Organismal abundance and biomass analysis:
Water column Chl a concentration (used as a proxy for algal biomass) was measured onboard ship using acetone extraction and a spectrofluorometer (Alderkamp et al., 2015). Shipboard values were calibrated against a second set of samples collected similarly, flash-frozen in liquid N₂, stored at -80°C, and analyzed at Mote Marine Lab using HPLC (Wright et al., 1991; see Alderkamp et al., 2015). CHEMTAX (Mackey et al., 1996; Wright et al., 1996; 2010) was applied to determine the relative abundance of phytoplankton classes based on pigment analysis (see Alderkamp et al., 2015).
Bacterial abundance samples were collected in triplicate, preserved using 1% paraformaldehyde, and deep frozen (-80 °C) until they were counted at The University of Georgia with flow cytometry and SYBR Green I nucleic acid staining (Marie et al., 1997). Abundance was calibrated with polystyrene beads, and values were crosschecked using DAPI and epifluorescence microscopy (Porter and Feig, 1980). Abundance was converted to bacterial carbon (BAC) using a conversion factor (25 femtograms C per cell (fg C cell-1); Simon and Azam, 1989). Precision was ± 3%.
Microzooplankton abundance and biovolume were determined at select depths and stations using microscopy (Goswami, 2004). Samples were gently siphoned through silicon tubes into 300 mL amber colored glass bottles, fixed in acidic Lugol’s solution (2% final concentration), and kept cool and dark until analysis. Biovolume calculations followed the HELCOM (2014) manual on appropriate geometrical shapes when making length-width measurements for each individual species. Biovolumes were corrected for shrinkage due to preservation (vol × 1.33; Stoecker et al., 1994). Heterotrophic/mixotrophic microplankton cell volumes were converted to cell carbon (Menden-Deuer and Lessard, 2000) for loricate and aloricate ciliates (CIL), and dinoflagellates (DINO).
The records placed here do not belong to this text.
Definition isKnownPureCall (Fun : Node) : bool :=
  match Fun with
  | Ident identifier =>
      in_names ["bool"; "byte"; "cap"; "complex"; "error"; "imag"; "int"; "int8"; "int16"; "int32"; "int64"; "len"; "real";
                "rune"; "string"; "uint"; "uint8"; "uint16"; "uint32"; "uint64"; "uintptr"] (Name identifier)
  | SelectorExpr _ (Ident packageName) Sel =>
      if match object packageName with Some _ => negb (kind_is Pkg packageName) | None => false end then false
      else in_names ["context.Background"; "context.TODO"; "errors.New"; "fmt.Errorf"; "fmt.Sprintf"; "fmt.Sprint"; "fmt.Sprintln"]
                    (Name packageName +:+ "." +:+ Name Sel)
  | _ => false
  end.

(** ** Observable effects

    [block] is [blockHasObservableEffect] with the blocks being visited. *)
Section Effects.
Context (index : declarations) (block : declaration -> Node -> bool).

(** What a call does beyond its arguments. *)
Definition calleeHasObservableEffect (Fun : Node) : bool :=
  match literal Fun with
  | Some called => block called (body called)
  | None =>
      match resolveLocalCall index Fun with
      | Some called => block called (body called)
      | None => negb (isKnownPureCall Fun)
      end
  end.

Fixpoint expressionHasObservableEffect (expression : Node) {struct expression} : bool :=
  let has := expressionHasObservableEffect in
  match expression with
  | CallExpr _ Fun Args => existsb has Args || calleeHasObservableEffect Fun
  | BinaryExpr _ X _ Y => has X || has Y
  | UnaryExpr _ _ X | ParenExpr _ X | TypeAssertExpr _ X _ => has X
  | IndexExpr _ X Index => has X || has Index
  | IndexListExpr _ X Indices => has X || existsb has Indices
  | SliceExpr _ X Low High Max => has X || opt has Low || opt has High || opt has Max
  | CompositeLit _ _ Elts => existsb has Elts
  | KeyValueExpr _ Key Value => has Key || has Value
  | SelectorExpr _ _ Sel => String.eqb (Name Sel) "ErrPending" || String.eqb (Name Sel) "ErrSkip"
  | _ => false
  end.
Definition expressionsHaveObservableEffect : list Node -> bool := existsb expressionHasObservableEffect.

(** The call of a go or defer statement. *)
Definition callHasObservableEffect (call : Node) : bool :=
  match call with
  | CallExpr _ Fun Args => expressionsHaveObservableEffect Args || calleeHasObservableEffect Fun
  | _ => false
  end.

Fixpoint statementHasObservableEffect (definition : declaration) (statement : Node) {struct statement} : bool :=
  let has := statementHasObservableEffect definition in
  let expression := expressionHasObservableEffect in
  match statement with
  | AssignStmt _ Lhs Rhs => existsb (targetIsObservable definition) Lhs || expressionsHaveObservableEffect Rhs
  | IncDecStmt _ X => targetIsObservable definition X
  | ExprStmt _ X => expression X
  | ReturnStmt _ Results => expressionsHaveObservableEffect Results
  | DeclStmt _ (GenDecl _ Specs) =>
      existsb (fun spec => match spec with ValueSpec _ _ _ Values => expressionsHaveObservableEffect Values | _ => false end) Specs
  | IfStmt _ Init Cond Body Else =>
      opt has Init || expression Cond ||
      (expressionReferencesInput definition Cond && (blockCanReject Body || opt statementCanReject Else)) ||
      block definition Body || opt has Else
  | ForStmt _ Init Cond Post Body => opt has Init || opt expression Cond || opt has Post || block definition Body
  | RangeStmt _ _ _ X Body => expression X || block definition Body
  | SwitchStmt _ Init Tag Body => opt has Init || opt expression Tag || block definition Body
  | TypeSwitchStmt _ Init Assign Body => opt has Init || has Assign || block definition Body
  | SelectStmt _ Body => block definition Body
  | CaseClause _ List Body => expressionsHaveObservableEffect List || existsb has Body
  | CommClause _ Comm Body => opt has Comm || existsb has Body
  | LabeledStmt _ _ Stmt => has Stmt
  | BlockStmt _ _ => block definition statement
  | GoStmt _ Call | DeferStmt _ Call => callHasObservableEffect Call
  | SendStmt _ _ _ => true
  | _ => false
  end.
End Effects.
Heterotrophic nanoflagellates (HNAN) were counted by flow cytometry (Christaki et al., 2011). Each sample was stained with SYBR Green, at final concentration of 1:10000 and a minimum staining time of 10 minutes in the dark. The flow rate was ∼250 microliters per minute (µL/min). Both green and red fluorescence were used to discriminate between autotrophs and heterotrophs. Data acquisition was 5–10 minutes depending on concentration of the sample (or depth). Samples with > 1200 events per second were diluted to allow a correct measurement. The detected abundance was checked against counts of DAPI filters. HNAN biomass was converted from abundance data assuming 3.5 cubic micrometer (µm³) per cell biovolume (Vaqué et al., 2002) and 220 femtograms C per cubic micrometer (fg C/µm³) (Børsheim and Bratbak, 1987).
Mesozooplankton biovolume and abundance were determined as described by Wilson et al. (2015) and converted to biomass (micromoles C per liter (µmol C/L)) for both daytime and nighttime tows using conversion factors from the literature (Gallienne et al., 2001; Forest et al., 2012; Trudnowska et al., 2014). The maximum value of day or night tows is reported here.
Biological rate measurements:
Phytoplankton net primary production (NPP) rates were determined for 6 light depths in the upper 100 m using standard ¹⁴C-bicarbonate incubations (Steeman-Nielsen, 1952; Knap et al., 1996) in on-deck incubators with light-filtering screens to match in situ light levels. Bacterial production (BP) rates were determined using ³H-leucine incorporation as described by Williams et al. (2016). Microbial community respiration (MCR) rates were determined for near-surface and subsurface depths by changes in CO₂ concentrations over 48 hours in dark incubations, as described in Williams et al. (2016).